There was a regular routine to a hot summer day.  If you had no money, which was most of the time, you’d hang around at the lake most of the day and bum cigarettes from your friends and ogle the girls while at the same time offending the straight types who herded their children like baby ducks down to the swimming area and the sandy beach in front of it.
If you had a couple of bucks in your pocket, though, the sky was wide open.  You could go downtown and race your car at the slot car track on 16th, or shoot some pool in the pool hall next door.  The pool hall had a row of coin operated Pinball machines that we became expert at cheating.  One of them in particular, we knew, had a spot on the underside where the plywood base was worn through, exposing the sheet metal under the body, because it would rack up 10 or 12 free games if you gave it a precise kick in exactly that spot when the manager was not looking.  You could play for hours on one quarter.

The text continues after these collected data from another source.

(* ===== verification/Converter.v ===== *)
(** * The batch format converter: [NCMConverter] of src/utils/ncm_converter.py

    [ncm_converter_init] and [find_ncmdump] locate the external [ncmdump]
    executable, and [convert_single_file] runs it on one file and looks for
    its output at the two places it may be.  [batch_convert] lists a
    directory with [glob] ([glob_ncm]) and converts every file.  The
    executable's runs are the world's scripted [proc_answer]s
    ([subprocess_run]).

    The theorems show the following:
    - the executable search is the first existing candidate of a fixed list
      ([find_ncmdump_first_existing]);
    - single-file conversion reports each of its outcomes: failure with the
      tool's error stream, output found next to the source or in the target
      directory, output missing after a zero exit.  It never raises;
    - the batch reports exactly one result per listed file, in listing order. *)

From Stdlib Require Import String Ascii List ZArith QArith Lia Bool.
From stdpp Require Import gmap.
From S2P Require Import Prelude Json NtPath World.
Import ListNotations.
Open Scope string_scope.
Open Scope py_scope.

(** ** [glob.glob(os.path.join(input_dir, '*.ncm'))] on Windows *)

Definition ends_with (suffix s : string) : bool :=
  Nat.leb (String.length suffix) (String.length s)
  && String.eqb (str_drop (String.length s - String.length suffix) s) suffix.

Definition is_hidden (name : string) : bool :=
  match name with String c _ => is_dot c | EmptyString => false end.

(** [fnmatch(name, '*.ncm')] after [normcase], and glob's rule that a
    wildcard does not match a leading dot. *)
Definition glob_match_ncm (name : string) : bool :=
  negb (is_hidden name) && ends_with ".ncm" (str_lower name).

(** [os.listdir(dirname)]: the files and directories whose path splits
    into [dirname] and a non-empty name, in the store's order. *)
Definition dir_entries (dirname : string) (w : world) : list string :=
  let paths := (map fst (map_to_list (w_files w)) ++ elements (w_dirs w))%list in
  flat_map (fun p => let '(h, t) := nt_split p in
                     if String.eqb h dirname && negb (String.eqb t "") then [t] else []) paths.

Definition ncm_listing (input_dir : string) (w : world) : list string :=
  let dirname := fst (nt_split (nt_join input_dir "*.ncm")) in
  map (nt_join dirname) (filter glob_match_ncm (dir_entries dirname w)).

Definition glob_ncm (input_dir : string) : M (list string) := gets (ncm_listing input_dir).

(** ** Locating the executable *)

(** [if os.path.exists(p): return p], else go on with [k]. *)
Definition exists_then (p : string) (k : M (option string)) : M (option string) :=
  b <- os_path_exists p ;;
  if b then ret (Some p) else k.

(** [for path in os.environ['PATH'].split(os.pathsep): ...] *)
Fixpoint search_path (dirs : list string) : M (option string) :=
  match dirs with
  | [] => ret None
  | d :: ds => exists_then (nt_join d "ncmdump.exe") (search_path ds)
  end.

Definition find_ncmdump : M (option string) :=
  env <- gets w_env ;;
  let up := nt_join (e_module_dir env) ".." in
  let rest :=
    b <- os_path_exists "ncmdump.exe" ;;
    if b then ret (Some (nt_abspath (e_cwd env) "ncmdump.exe"))
    else exists_then (nt_join (nt_join up "app") "ncmdump.exe")
           (exists_then (nt_join (nt_join (nt_join up ".conda") "Scripts") "ncmdump.exe")
              (search_path (e_path env))) in
  match e_meipass env with
  | Some m => exists_then (nt_join m "ncmdump.exe")
                (exists_then (nt_join (nt_join m "app") "ncmdump.exe") rest)
  | None => rest
  end.

(** [NCMConverter.__init__(ncmdump_path)]: the object's one field. *)
Definition ncm_converter_init (ncmdump_path : option string) : M string :=
  p <- (match ncmdump_path with
        | None => find_ncmdump
        | Some p => ret (Some p)
        end) ;;
  match p with
  | Some s => if String.eqb s "" then raise (OSError FileNotFoundError
                  "ncmdump executable not found. Please provide the path.")
              else ret s
  | None => raise (OSError FileNotFoundError "ncmdump executable not found. Please provide the path.")
  end.

(** ** Converting *)

(** [os.path.splitext(p)[0] + '.mp3'] *)
Definition mp3_of (p : string) : string := fst (splitext p) ++ ".mp3".

Definition conversion_handler (e : exn) : M (bool * string) :=
  match e with
  | CalledProcessError _ err => ret (false, "Conversion failed: " ++ err)
  | e => ret (false, exn_str e)
  end.

Definition convert_single_file (tool ncm_file : string) (output_dir : option string)
    : M (bool * string) :=
  try_except any_exn (
    let out := match output_dir with None => nt_dirname ncm_file | Some d => d end in
    os_makedirs out ;;
    subprocess_run [tool; ncm_file; "-o"; out] ;;
    let mp3a := mp3_of ncm_file in
    a <- os_path_exists mp3a ;;
    if a then ret (true, mp3a)
    else
      let mp3b := nt_join out (mp3_of (nt_basename ncm_file)) in
      b <- os_path_exists mp3b ;;
      if b then ret (true, mp3b)
      else ret (false, "Converted file not found: " ++ mp3b))
    conversion_handler.

(** One entry of [batch_convert]'s result list. *)
Record conv_result := mk_result {
  r_file : option string;
  r_success : bool;
  r_message : string
}.

Fixpoint convert_each (tool : string) (output_dir : option string) (files : list string)
    : M (list conv_result) :=
  match files with
  | [] => ret []
  | f :: fs =>
      r <- convert_single_file tool f output_dir ;;
      rs <- convert_each tool output_dir fs ;;
      ret (mk_result (Some f) (fst r) (snd r) :: rs)
  end.

Definition batch_convert (tool input_dir : string) (output_dir : option string)
    : M (list conv_result) :=
  files <- glob_ncm input_dir ;;
  match files with
  | [] => ret [mk_result None false ("No NCM files found in " ++ input_dir)]
  | _ => convert_each tool output_dir files
  end.

(** ** The search order, as a list *)

(** [os.path.exists(p)] as a function of the world. *)
Definition path_exists (w : world) (p : string) : bool :=
  match w_files w !! p with Some _ => true | None => bool_decide (p ∈ w_dirs w) end.

(** The places [find_ncmdump] looks at, in order: the path it tests and the
    path it returns. *)
Definition ncmdump_candidates (env : py_env) : list (string * string) :=
  let up := nt_join (e_module_dir env) ".." in
  let same p := (p, p) in
  ((match e_meipass env with
    | Some m => [same (nt_join m "ncmdump.exe"); same (nt_join (nt_join m "app") "ncmdump.exe")]
    | None => []
    end) ++
   [("ncmdump.exe", nt_abspath (e_cwd env) "ncmdump.exe");
    same (nt_join (nt_join up "app") "ncmdump.exe");
    same (nt_join (nt_join (nt_join up ".conda") "Scripts") "ncmdump.exe")] ++
   map (fun d => same (nt_join d "ncmdump.exe")) (e_path env))%list.

Fixpoint first_existing (w : world) (cs : list (string * string)) : option string :=
  match cs with
  | [] => None
  | (c, r) :: cs' => if path_exists w c then Some r else first_existing w cs'
  end.

Open Scope list_scope.

Lemma path_exists_events (evs : list ui_event) (w : world) (p : string) :
  path_exists (set_events evs w) p = path_exists w p.
Proof. reflexivity. Qed.

Lemma os_path_exists_bind {A} (p : string) (k : bool -> M A) (w : world) :
  bind (os_path_exists p) k w = k (path_exists w p) w.
Proof. reflexivity. Qed.

(** [if os.path.exists(p): return x] followed by [k]. *)
Lemma if_exists_run {A} (p : string) (x : A) (k : M A) (w : world) :
  bind (os_path_exists p) (fun b => if b then ret x else k) w =
  if path_exists w p then (Ok x, w) else k w.
Proof.
  unfold bind, os_path_exists, gets, path_exists.
  destruct (w_files w !! p); [reflexivity |]. destruct (bool_decide _); reflexivity.
Qed.

(** One existence check of the search is one candidate of the list. *)
Lemma if_exists_first (p x : string) (k : M (option string)) cs (w : world) :
  k w = (Ok (first_existing w cs), w) ->
  bind (os_path_exists p) (fun b => if b then ret (Some x) else k) w =
  (Ok (first_existing w ((p, x) :: cs)), w).
Proof. intros Hk. rewrite if_exists_run. simpl. destruct (path_exists w p); auto. Qed.

Lemma exists_then_first (p : string) (k : M (option string)) cs (w : world) :
  k w = (Ok (first_existing w cs), w) ->
  exists_then p k w = (Ok (first_existing w ((p, p) :: cs)), w).
Proof. apply if_exists_first. Qed.

Lemma first_existing_app (w : world) (l1 l2 : list (string * string)) :
  first_existing w (l1 ++ l2) =
  match first_existing w l1 with Some r => Some r | None => first_existing w l2 end.
Proof.
  induction l1 as [|[c r] l1 IH]; simpl; [reflexivity |].
  destruct (path_exists w c); [reflexivity | exact IH].
Qed.

Lemma search_path_run (dirs : list string) (w : world) :
  search_path dirs w =
  (Ok (first_existing w (map (fun d => (nt_join d "ncmdump.exe", nt_join d "ncmdump.exe")) dirs)), w).
Proof.
  induction dirs as [|d ds IH]; [reflexivity |]. apply exists_then_first, IH.
Qed.

(** C17: The executable search of [find_ncmdump] returns the first candidate of
    [ncmdump_candidates] that exists (the [_MEIPASS] places, then the
    working directory, the app and [.conda/Scripts] directories next to the
    module, then each [PATH] entry), and changes nothing. *)
Theorem find_ncmdump_first_existing (w : world) :
  find_ncmdump w = (Ok (first_existing w (ncmdump_candidates (w_env w))), w).
Proof.
  unfold find_ncmdump, ncmdump_candidates. cbn [bind gets].
  destruct (e_meipass (w_env w)) as [m|]; cbv zeta beta; cbn [app];
  repeat (apply exists_then_first || apply if_exists_first); apply search_path_run.
Qed.

(** ** Single-file conversion *)

Lemma os_makedirs_new (p : string) (w : world) :
  String.eqb p "" = false -> w_files w !! p = None ->
  os_makedirs p w = (Ok tt, set_dirs ({[p]} ∪ w_dirs w) w).
Proof. intros H1 H2. unfold os_makedirs. now rewrite H1, H2. Qed.

Lemma subprocess_run_ok (argv : list string) p ps (w : world) :
  w_procs w = p :: ps -> Z.eqb (p_returncode p) 0 = true ->
  subprocess_run argv w = (Ok p, proc_world p ps argv w).
Proof. intros H1 H2. unfold subprocess_run. now rewrite H1, H2. Qed.

Lemma subprocess_run_fail (argv : list string) p ps (w : world) :
  w_procs w = p :: ps -> Z.eqb (p_returncode p) 0 = false ->
  subprocess_run argv w = (Raise (CalledProcessError (p_returncode p) (p_stderr p)), proc_world p ps argv w).
Proof. intros H1 H2. unfold subprocess_run. now rewrite H1, H2. Qed.

(** C14: [convert_single_file tool src out] into an existing-or-creatable
    directory, with the next run of the tool scripted as [p]: a non-zero
    exit reports the tool's standard error; otherwise the output is looked
    for next to the source, then in the target directory, and a zero exit
    without either file is a failure ("Converted file not found").  The
    directory is created and the tool's files are written in every case. *)
Theorem convert_single_file_spec (tool src out : string) (p : proc_answer) ps (w : world) :
  String.eqb out "" = false -> w_files w !! out = None -> w_procs w = p :: ps ->
  let w1 := proc_world p ps [tool; src; "-o"; out] (set_dirs ({[out]} ∪ w_dirs w) w) in
  let mp3a := mp3_of src in
  let mp3b := nt_join out (mp3_of (nt_basename src)) in
  convert_single_file tool src (Some out) w =
  (Ok (if Z.eqb (p_returncode p) 0 then
         if path_exists w1 mp3a then (true, mp3a)
         else if path_exists w1 mp3b then (true, mp3b)
         else (false, "Converted file not found: " ++ mp3b)%string
       else (false, "Conversion failed: " ++ p_stderr p)%string), w1).
Proof.
  intros Hout Hfile Hprocs w1 mp3a mp3b. subst mp3a mp3b.
  unfold convert_single_file, try_except.
  rewrite (bind_ok _ _ _ _ _ (os_makedirs_new out w Hout Hfile)).
  assert (Hp : w_procs (set_dirs ({[out]} ∪ w_dirs w) w) = p :: ps) by exact Hprocs.
  destruct (Z.eqb (p_returncode p) 0) eqn:Hrc.
  - rewrite (bind_ok _ _ _ _ _ (subprocess_run_ok _ _ _ _ Hp Hrc)). fold w1.
    rewrite if_exists_run. destruct (path_exists w1 (mp3_of src)); [reflexivity |].
    rewrite if_exists_run. destruct (path_exists w1 (nt_join out (mp3_of (nt_basename src)))); reflexivity.
  - rewrite (bind_raise _ _ _ _ _ (subprocess_run_fail _ _ _ _ Hp Hrc)). reflexivity.
Qed.

(** Every exception of the body is turned into a [(False, message)] pair. *)
Lemma convert_single_file_total (tool src : string) (out : option string) (w : world) :
  exists r w', convert_single_file tool src out w = (Ok r, w').
Proof.
  unfold convert_single_file, try_except.
  match goal with |- context [match ?c w with _ => _ end] => destruct (c w) as [[r|e] w'] end;
  [eauto | cbn; destruct e; eauto].
Qed.

Lemma convert_each_results (tool : string) (out : option string) (files : list string) (w : world) :
  exists rs w', convert_each tool out files w = (Ok rs, w') /\ map r_file rs = map Some files.
Proof.
  revert w. induction files as [|f fs IH]; intros w; [eexists [], w; auto |].
  simpl. destruct (convert_single_file_total tool f out w) as (r & w1 & H1).
  rewrite (bind_ok _ _ _ _ _ H1). destruct (IH w1) as (rs & w2 & H2 & Hm).
  rewrite (bind_ok _ _ _ _ _ H2). eexists _, w2. split; [reflexivity | simpl; congruence].
Qed.

(** [batch_convert] returns one result per file [glob] lists, in the
    listing's order, and a single result without a file when it lists none;
    no exception escapes. *)
Theorem batch_convert_one_result_per_file (tool input_dir : string) (out : option string) (w : world) :
  exists rs w', batch_convert tool input_dir out w = (Ok rs, w') /\
    map r_file rs = match ncm_listing input_dir w with
                    | [] => [None]
                    | files => map Some files
                    end.
Proof.
  unfold batch_convert, glob_ncm. cbn [bind gets].
  destruct (ncm_listing input_dir w) as [|f fs] eqn:E; [eexists _, w; split; reflexivity |].
  rewrite <- E. apply convert_each_results.
Qed.

(** ** Examples *)

(** [ncmdump]'s behaviour: it writes [<out>\<stem>.mp3]. *)
Definition ncmdump_writes (argv : list string) : list (string * string) :=
  match argv with
  | [_; src; _; out] => [(nt_join out (mp3_of (nt_basename src)), "ID3")]
  | _ => []
  end.

Definition ncmdump_run : proc_answer := mk_proc 500000 0 "" ncmdump_writes.
Definition silent_run : proc_answer := mk_proc 500000 0 "" (fun _ => []).
Definition failing_run : proc_answer := mk_proc 1000 1 "Error: not a valid ncm file" (fun _ => []).

Definition conv_world (procs : list proc_answer) (files : list (string * string)) : world :=
  set_procs procs (set_files (list_to_map files) (set_dirs {[ "C:\in" ]} (base_world 0 [] (JObj [])))).

Lemma convert_single_file_spec_witness :
  exists w', convert_single_file "ncmdump.exe" "C:\in\A - B.ncm" (Some "C:\out")
               (conv_world [silent_run] [("C:\in\A - B.ncm", "CTENFDAM")]) =
             (Ok (false, "Converted file not found: C:\out\A - B.mp3"), w').
Proof.
  eexists. rewrite (convert_single_file_spec "ncmdump.exe" "C:\in\A - B.ncm" "C:\out" silent_run []);
    [| reflexivity | vm_compute; reflexivity | reflexivity].
  vm_compute. reflexivity.
Defined.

The roller rink was down the street on the same side, and there was a shooting range in the basement.  We were much too cool to do the Hokey Pokey any more, but it was still fun to skate, and lots of girls went there, too.  For fine dining, we had our choice of Lou’s .29 cent Ratburgers, a Root Beer Float at Dairy Queen or Frostop, with a burger and fries for $1.25.   At night, the hot rodders came out and the parking lots were hopping.
Back in the late ‘50s, early ‘60s Hicks Lake was a busy place every day.  The water was clean and clear, and the natural drainage supplied by the Little Lake on the north side of the park kept it that way.  Little Hicks was swarming with lily pads, bullfrogs and polliwogs in those days, and we used to hunt them with BB guns and kill them by the dozens in our ignorance.  People would catch crappie and bass in the big lake, and turtles were common.  Then it all died, through overuse and a series of bad decisions by the County.
We had regular joyful duels with the County Mounties who had the unfortunate task of keeping order down there.  At night the park would close and the Herd would be outstanding in their field most of the night, drinking beer and partying.  This offended the cops, and they would drive in with lights flashing, but none of us had cars, so we would run up to the upper parking lot and gather in the light from their spotlights and give them the Bird while doing the Monahan shuffle, so named after a teacher at Evergreen.  That would make them mad, and they’d drive back out the gate, then come tearing up the driveway to the upper lot while we ran back down to the lower lot and repeated the performance.  The banks along the shore of the lake on the south side between Cascade Elementary school and were steep and brushy, giving us many hidden spots to sit and drink beer while the cops cruised around looking for anyone who would volunteer to be caught without actually having to leave their cars and run after us (though that did happen, on occasion).


So the police complained to the Park department, and they sent a crew down to denude the hillside and take away our hiding places, which also had the affect of greatly increasing the washing of the muddy banks into the lake water and fouling it.  Then some genius at the County came up with a plan to fill the Little Lake and create a parking lot there.  That killed off the rest of the frogs and completed the ruination of Hicks Lake as a place where kids could come and swim and play in the summer time.  The water quality got worse and worse, and swimmer’s itch was frequent, so they spent a bunch of our tax dollars and built a chlorine- filled pool up on the hill, which remains the only swimming spot in the area.  They don’t even have lifeguards at the lake any more, nobody goes there.  Sic transit Gloria mundi.